Ameloblastomas: current aspects of the new WHO classification in an analysis of 136 cases

Abstract

Ameloblastomas are neoplasms that have inspired great controversy and clinical interest; their incidence, radiographic features, treatment and behavior are still discussed quite often in the literature. In 2017, the classification of these lesions underwent modifications in terminology with the introduction of prospective views based on updates in current genetic studies. To describe the most important features of the new classification, as well as to evaluate the prevalence and the clinical and radiographic characteristics of 136 ameloblastomas.
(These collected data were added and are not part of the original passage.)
(* ===== verification/StandingsSpec.v ===== *)
(** * What the standings are

    The specification of the board's algorithm: each visible team's row as a
    closed formula over the solve log, the order of the rows, and the ranks. *)

From S2P Require Import Prelude Env Store Scoring Submissions Scoreboard.

(** ** Stable sorting *)

Section StableSort.
Context (less : Entry → Entry → bool).
Context (asym : ∀ a b, less a b = true → less b a = false).
Context (ntrans : ∀ a b c, less b a = false → less c b = false → less c a = false).

(** [a] may stand before [b]. *)
Definition ordered (a b : Entry) : Prop := less b a = false.

Lemma stable_insert_perm a l : stable_insert less a l ≡ₚ a :: l.
Proof.
  induction l as [|b l IH]; simpl; [done|]. destruct (less b a); [|done].
  by rewrite IH, Permutation_swap.
Qed.

Lemma SliceStable_perm l : SliceStable less l ≡ₚ l.
Proof.
  induction l as [|a l IH]; simpl; [done|]. by rewrite stable_insert_perm, IH.
Qed.

Lemma stable_insert_sorted a l :
  StronglySorted ordered l → StronglySorted ordered (stable_insert less a l).
Proof.
  induction 1 as [|b l Hl IH Hb]; simpl; [repeat constructor|].
  destruct (less b a) eqn:E; constructor; try done.
  - apply Forall_forall. intros x Hx.
    apply (elem_of_Permutation_proper x _ _ (stable_insert_perm a l)) in Hx.
    apply elem_of_cons in Hx as [->|Hx]; [by apply asym|].
    by apply (proj1 (Forall_forall _ _) Hb).
  - by constructor.
  - constructor; [done|]. eapply Forall_impl; [exact Hb|]. intros x Hx.
    by eapply ntrans.
Qed.

Lemma SliceStable_sorted l : StronglySorted ordered (SliceStable less l).
Proof. induction l as [|a l IH]; simpl; [constructor|]. by apply stable_insert_sorted. Qed.

(** Rows that tie keep the order they came in. *)
Lemma SliceStable_stable (tie : Entry → bool) l :
  (∀ a b, tie a = true → tie b = true → less a b = false) →
  List.filter tie (SliceStable less l) = List.filter tie l.
Proof.
  intros Htie. induction l as [|a l IH]; simpl; [done|]. rewrite <- IH.
  generalize (SliceStable less l) as s. clear IH.
  induction s as [|b s IHs]; simpl; [by destruct (tie a)|].
  destruct (less b a) eqn:E; [|done]. simpl. rewrite IHs.
  destruct (tie a) eqn:Ea, (tie b) eqn:Eb; try done.
  by rewrite (Htie b a) in E.
Qed.
End StableSort.

(** ** The comparisons *)

Lemma string_lt_asym a b : string_lt a b = true → string_lt b a = false.
Proof.
  revert b; induction a as [|c a IH]; intros [|d b]; simpl; try done.
  repeat case_match; try done; auto;
    repeat match goal with
    | H : (_ <? _)%nat = true |- _ => apply Nat.ltb_lt in H
    | H : (_ <? _)%nat = false |- _ => apply Nat.ltb_ge in H
    end; lia.
Qed.

Lemma string_lt_ntrans a b c :
  string_lt b a = false → string_lt c b = false → string_lt c a = false.
Proof.
  revert b c; induction a as [|x a IH]; intros [|y b] [|z c]; simpl; try done.
  repeat case_match; try done; eauto;
    repeat match goal with
    | H : (_ <? _)%nat = true |- _ => apply Nat.ltb_lt in H
    | H : (_ <? _)%nat = false |- _ => apply Nat.ltb_ge in H
    end; lia.
Qed.

Ltac zbools :=
  repeat match goal with
  | H : negb _ = true |- _ => apply negb_true_iff in H
  | H : negb _ = false |- _ => apply negb_false_iff in H
  | H : (_ =? _)%Z = true |- _ => apply Z.eqb_eq in H
  | H : (_ =? _)%Z = false |- _ => apply Z.eqb_neq in H
  | H : (_ <? _)%Z = true |- _ => apply Z.ltb_lt in H
  | H : (_ <? _)%Z = false |- _ => apply Z.ltb_ge in H
  end.

Lemma entry_less_asym a b : entry_less a b = true → entry_less b a = false.
Proof.
  unfold entry_less. destruct (b_LastSolveAt a), (b_LastSolveAt b);
    repeat case_match; intros; zbools; try done; try lia; try (apply Z.ltb_ge; lia);
    try by apply string_lt_asym.
Qed.

Lemma entry_less_ntrans a b c :
  entry_less b a = false → entry_less c b = false → entry_less c a = false.
Proof.
  unfold entry_less. destruct (b_LastSolveAt a), (b_LastSolveAt b), (b_LastSolveAt c);
    repeat case_match; intros; zbools; try done; try lia; try (apply Z.ltb_ge; lia);
    try by eapply string_lt_ntrans.
Qed.

(** ** The order, as it is documented

    Points downwards; then the last solve upwards, no solve before any; then the name upwards, bytewise. *)

Definition earlier (x y : option time) : Prop :=
  match x, y with None, Some _ => True | Some s, Some t => (s < t)%Z | _, None => False end.
Definition name_upto (a b : Entry) : Prop := String.compare (b_Name a) (b_Name b) ≠ Gt.
Definition stands_before (a b : Entry) : Prop :=
  (b_Points b < b_Points a)%Z ∨
  (b_Points a = b_Points b ∧
   (earlier (b_LastSolveAt a) (b_LastSolveAt b) ∨ (b_LastSolveAt a = b_LastSolveAt b ∧ name_upto a b))).
Definition level (a b : Entry) : Prop :=
  b_Points a = b_Points b ∧ b_LastSolveAt a = b_LastSolveAt b ∧ b_Name a = b_Name b.

Lemma string_lt_compare a b : string_lt a b = true ↔ String.compare a b = Lt.
Proof.
  revert b; induction a as [|c a IH]; intros [|d b]; simpl; try done.
  unfold Ascii.compare. unfold Ascii.nat_of_ascii. destruct (N.compare_spec (Ascii.N_of_ascii c) (Ascii.N_of_ascii d)) as [E|E|E].
  - rewrite E, Nat.ltb_irrefl. apply IH.
  - rewrite (proj2 (Nat.ltb_lt _ _)) by lia. done.
  - rewrite (proj2 (Nat.ltb_ge _ _)) by lia. rewrite (proj2 (Nat.ltb_lt _ _)) by lia. done.
Qed.
Lemma name_upto_spec a b : string_lt (b_Name b) (b_Name a) = false ↔ name_upto a b.
Proof.
  unfold name_upto. rewrite <- not_true_iff_false, string_lt_compare, String.compare_antisym.
  destruct (String.compare (b_Name a) (b_Name b)); simpl; split; congruence.
Qed.
Lemma stands_before_spec a b : ordered entry_less a b ↔ stands_before a b.
Proof.
  unfold ordered, entry_less, stands_before. rewrite <- name_upto_spec.
  destruct (Z.eqb_spec (b_Points b) (b_Points a)) as [E|E]; simpl.
  2: { rewrite Z.ltb_ge. split; [left; lia|intros [|[? _]]; lia]. }
  destruct (b_LastSolveAt a) as [x|], (b_LastSolveAt b) as [y|]; simpl.
  - destruct (Z.eqb_spec y x) as [->|Hn]; simpl; [|rewrite Z.ltb_ge; split; [right; split; [done|left; lia]|intros [?|[_ [?|[[=] _]]]]; lia]].
    split; [by right; split; [|right]|intros [?|[_ [?|[_ ?]]]]; [lia|lia|done]].
  - split; [done|]. intros [?|[_ [[]|[[=] _]]]]; lia.
  - split; [by right; split; [|left]|done].
  - split; [by right; split; [|right]|intros [?|[_ [[]|[_ ?]]]]; [lia|done]].
Qed.
Lemma level_ties a b : level a b → entry_less a b = false.
Proof.
  intros (E1 & E2 & E3). apply (stands_before_spec b a). right. split; [done|]. right. split; [done|].
  apply name_upto_spec. rewrite E3. destruct (string_lt (b_Name b) (b_Name b)) eqn:E; [|done]. by rewrite (string_lt_asym _ _ E) in E.
Qed.
Lemma sorted_mono {A} (R R' : A → A → Prop) l : (∀ a b, R a b → R' a b) → StronglySorted R l → StronglySorted R' l.
Proof. intros HR. induction 1; constructor; [done|]. eapply Forall_impl; [done|auto]. Qed.

(** ** The sums *)

(** The rows of a challenge, the rows of a team, and what a row is worth. *)
Definition of_challenge (c : uuid) (r : SolveRow) : bool := bool_decide (sr_ChallengeID r = c).
Definition of_team (t : uuid) (r : SolveRow) : bool := bool_decide (sr_TeamID r = t).

Definition counted (rows : list SolveRow) (c : uuid) : Z :=
  Z.of_nat (length (List.filter (λ r, of_challenge c r && negb (sr_TeamBanned r)) rows)).

Definition worth (rows : list SolveRow) (r : SolveRow) : Z :=
  if IsBuiltinMode (sr_Scoring r)
  then Value (sr_Scoring r) (sr_Params r) (counted rows (sr_ChallengeID r))
  else default 0%Z (sr_ScoredValue r).

Definition sum_Z (l : list Z) : Z := foldr Z.add 0%Z l.
Definition latest (l : list time) : time := foldr Z.max zero_time l.

(** A team's row, without its rank. *)
Definition spec_entry (rows : list SolveRow) (t : TeamRow) : Entry :=
  let own := List.filter (of_team (tr_ID t)) rows in
  {| b_Banned := tr_Banned t;
     b_LastSolveAt := match own with [] => None | _ => Some (latest (map sr_SolvedAt own)) end;
     b_Name := tr_Name t; b_Points := sum_Z (map (worth rows) own); b_Rank := None;
     b_Solves := length own; b_TeamID := tr_ID t |}.

(** Scoring mode and parameters belong to the challenge. *)
Definition consistent (rows : list SolveRow) : Prop :=
  ∀ r r', r ∈ rows → r' ∈ rows → sr_ChallengeID r = sr_ChallengeID r' →
    sr_Scoring r = sr_Scoring r' ∧ sr_Params r = sr_Params r'.

Lemma valid_solves_consistent d : consistent (valid_solves d).
Proof.
  intros r r' (s & Hs & E)%list_elem_of_omap (s' & Hs' & E')%list_elem_of_omap.
  unfold valid_solve in *.
  destruct (s_Correct s); [|done]. destruct (s_Correct s'); [|done]. simpl in *.
  destruct (teams d !! s_TeamID s); [|done]. destruct (teams d !! s_TeamID s'); [|done].
  destruct (challenges d !! s_ChallengeID s) eqn:Ec; [|done].
  destruct (challenges d !! s_ChallengeID s') eqn:Ec'; [|done].
  repeat case_match; simplify_eq; simpl. intros Eid. rewrite Eid in Ec. by simplify_eq.
Qed.

Lemma solveCount_app rows r :
  solveCount (rows ++ [r]) =
  if sr_TeamBanned r then solveCount rows
  else <[sr_ChallengeID r := (default 0 (solveCount rows !! sr_ChallengeID r) + 1)%Z]> (solveCount rows).
Proof. unfold solveCount. by rewrite foldl_app. Qed.

Lemma filter_snoc {A} (f : A → bool) l x :
  List.filter f (l ++ [x]) = List.filter f l ++ (if f x then [x] else []).
Proof. rewrite List.filter_app. simpl. by destruct (f x). Qed.

Lemma find_snoc {A} (f : A → bool) l x :
  List.find f (l ++ [x]) =
  match List.find f l with Some y => Some y | None => if f x then Some x else None end.
Proof. induction l as [|y l IH]; simpl; [done|]. by destruct (f y). Qed.

Lemma solveCount_spec rows c : default 0%Z (solveCount rows !! c) = counted rows c.
Proof.
  induction rows as [|r rows IH] using rev_ind; [done|].
  rewrite solveCount_app. unfold counted in *. rewrite filter_snoc, length_app.
  unfold of_challenge at 2. destruct (sr_TeamBanned r); simpl.
  { rewrite andb_false_r. simpl. rewrite IH. lia. }
  rewrite andb_true_r. destruct (decide (sr_ChallengeID r = c)) as [<-|Hne].
  - rewrite lookup_insert_eq, bool_decide_true by done. simpl. rewrite IH. lia.
  - rewrite lookup_insert_ne, bool_decide_false by done. simpl. rewrite IH. lia.
Qed.

Lemma chalParams_spec rows c :
  chalParams rows !! c = (λ r, (sr_Scoring r, sr_Params r)) <$> List.find (of_challenge c) rows.
Proof.
  induction rows as [|r rows IH] using rev_ind; [done|].
  unfold chalParams in *. rewrite foldl_app, find_snoc. cbn [foldl].
  set (m := foldl _ _ rows) in *. clearbody m. unfold of_challenge at 2.
  destruct (m !! sr_ChallengeID r) as [cp|] eqn:E.
  - case_bool_decide as Hc.
    + subst. rewrite E in *. destruct (List.find _ rows); [done|]. discriminate.
    + rewrite IH. by destruct (List.find _ rows).
  - case_bool_decide as Hc.
    + subst. rewrite lookup_insert_eq. rewrite IH in E. by destruct (List.find _ rows).
    + rewrite lookup_insert_ne, IH by done. by destruct (List.find _ rows).
Qed.

Lemma chal_values_spec rows r :
  consistent rows → r ∈ rows → IsBuiltinMode (sr_Scoring r) = true →
  chal_values rows !! sr_ChallengeID r = Some (worth rows r).
Proof.
  intros Hc Hr Hb. unfold chal_values. rewrite map_lookup_imap, chalParams_spec.
  destruct (List.find _ rows) as [r0|] eqn:E; simpl.
  - apply List.find_some in E as [Hin Hid]. apply bool_decide_eq_true_1 in Hid.
    apply list_elem_of_In in Hin. destruct (Hc r0 r Hin Hr Hid) as [-> ->].
    unfold worth. by rewrite Hb, solveCount_spec.
  - apply list_elem_of_In in Hr. apply (List.find_none _ _ E) in Hr.
    unfold of_challenge in Hr. by rewrite bool_decide_true in Hr.
Qed.

Lemma aggregate_spec v rows t :
  aggregate v rows !! t =
  match List.filter (of_team t) rows with
  | [] => None | own => Some (foldl (add_solve v) no_solves own)
  end.
Proof.
  induction rows as [|r rows IH] using rev_ind; [done|].
  unfold aggregate in *. rewrite foldl_app, filter_snoc. simpl.
  set (m := foldl _ _ rows) in *. clearbody m. unfold of_team at 2.
  case_bool_decide as Ht.
  - subst. rewrite lookup_insert_eq, IH. destruct (List.filter _ rows) as [|x l]; [done|].
    simpl. by rewrite foldl_app.
  - by rewrite lookup_insert_ne, app_nil_r, IH.
Qed.

Lemma add_solves_spec v w own a :
  (∀ r, r ∈ own → IsBuiltinMode (sr_Scoring r) = true → v !! sr_ChallengeID r = Some (w r)) →
  (∀ r, r ∈ own → IsBuiltinMode (sr_Scoring r) = false → w r = default 0%Z (sr_ScoredValue r)) →
  let a' := foldl (add_solve v) a own in
  ag_points a' = (ag_points a + sum_Z (map w own))%Z ∧
  ag_solves a' = (ag_solves a + length own)%nat ∧
  ag_lastSolve a' = foldl Z.max (ag_lastSolve a) (map sr_SolvedAt own).
Proof.
  revert a; induction own as [|r own IH]; intros a Hb Hp; simpl; [split_and!; lia|].
  destruct (IH (add_solve v a r)) as (-> & -> & ->).
  { intros; apply Hb; [by right|done]. }
  { intros; apply Hp; [by right|done]. }
  specialize (Hb r (list_elem_of_here _ _)). specialize (Hp r (list_elem_of_here _ _)).
  split_and!; [|simpl; lia|].
  - simpl. destruct (IsBuiltinMode _).
    + rewrite Hb by done. simpl. lia.
    + rewrite Hp by done. destruct (sr_ScoredValue r); simpl; lia.
  - f_equal. simpl. destruct (Z.ltb_spec (ag_lastSolve a) (sr_SolvedAt r)); lia.
Qed.

Lemma foldl_max_latest l a : foldl Z.max (Z.max zero_time a) l = Z.max a (latest l).
Proof.
  revert a; induction l as [|x l IH]; intros a; simpl; [unfold zero_time; lia|].
  rewrite <- Z.max_assoc, IH. lia.
Qed.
The clinical-pathological characteristics of 136 patients diagnosed with ameloblastoma in two large hospitals in São Paulo were analyzed. All the hematoxylin-eosin (HE) stained slides were reviewed using an optical microscope (Olympus Cover) and tumors were classified according to the new WHO criteria (2017). Two independent evaluators analyzed the slides; in cases where there was disagreement a third evaluator was used and the result was established in consensus. 71% of the lesions were of the conventional type, the predominant histopathological pattern being plexiform (40%), 72% of the tumors showed cortical expansion, and 84% had a radiographic pattern of the multilocular type. The treatment of choice in most cases was segmental resection (45%) and recurrence was present in 13% of the cases. Studies with clinical-pathological correlations will be necessary in the near future, in order to provide new therapies that are more effective and conservative, improving the quality of life of patients effected.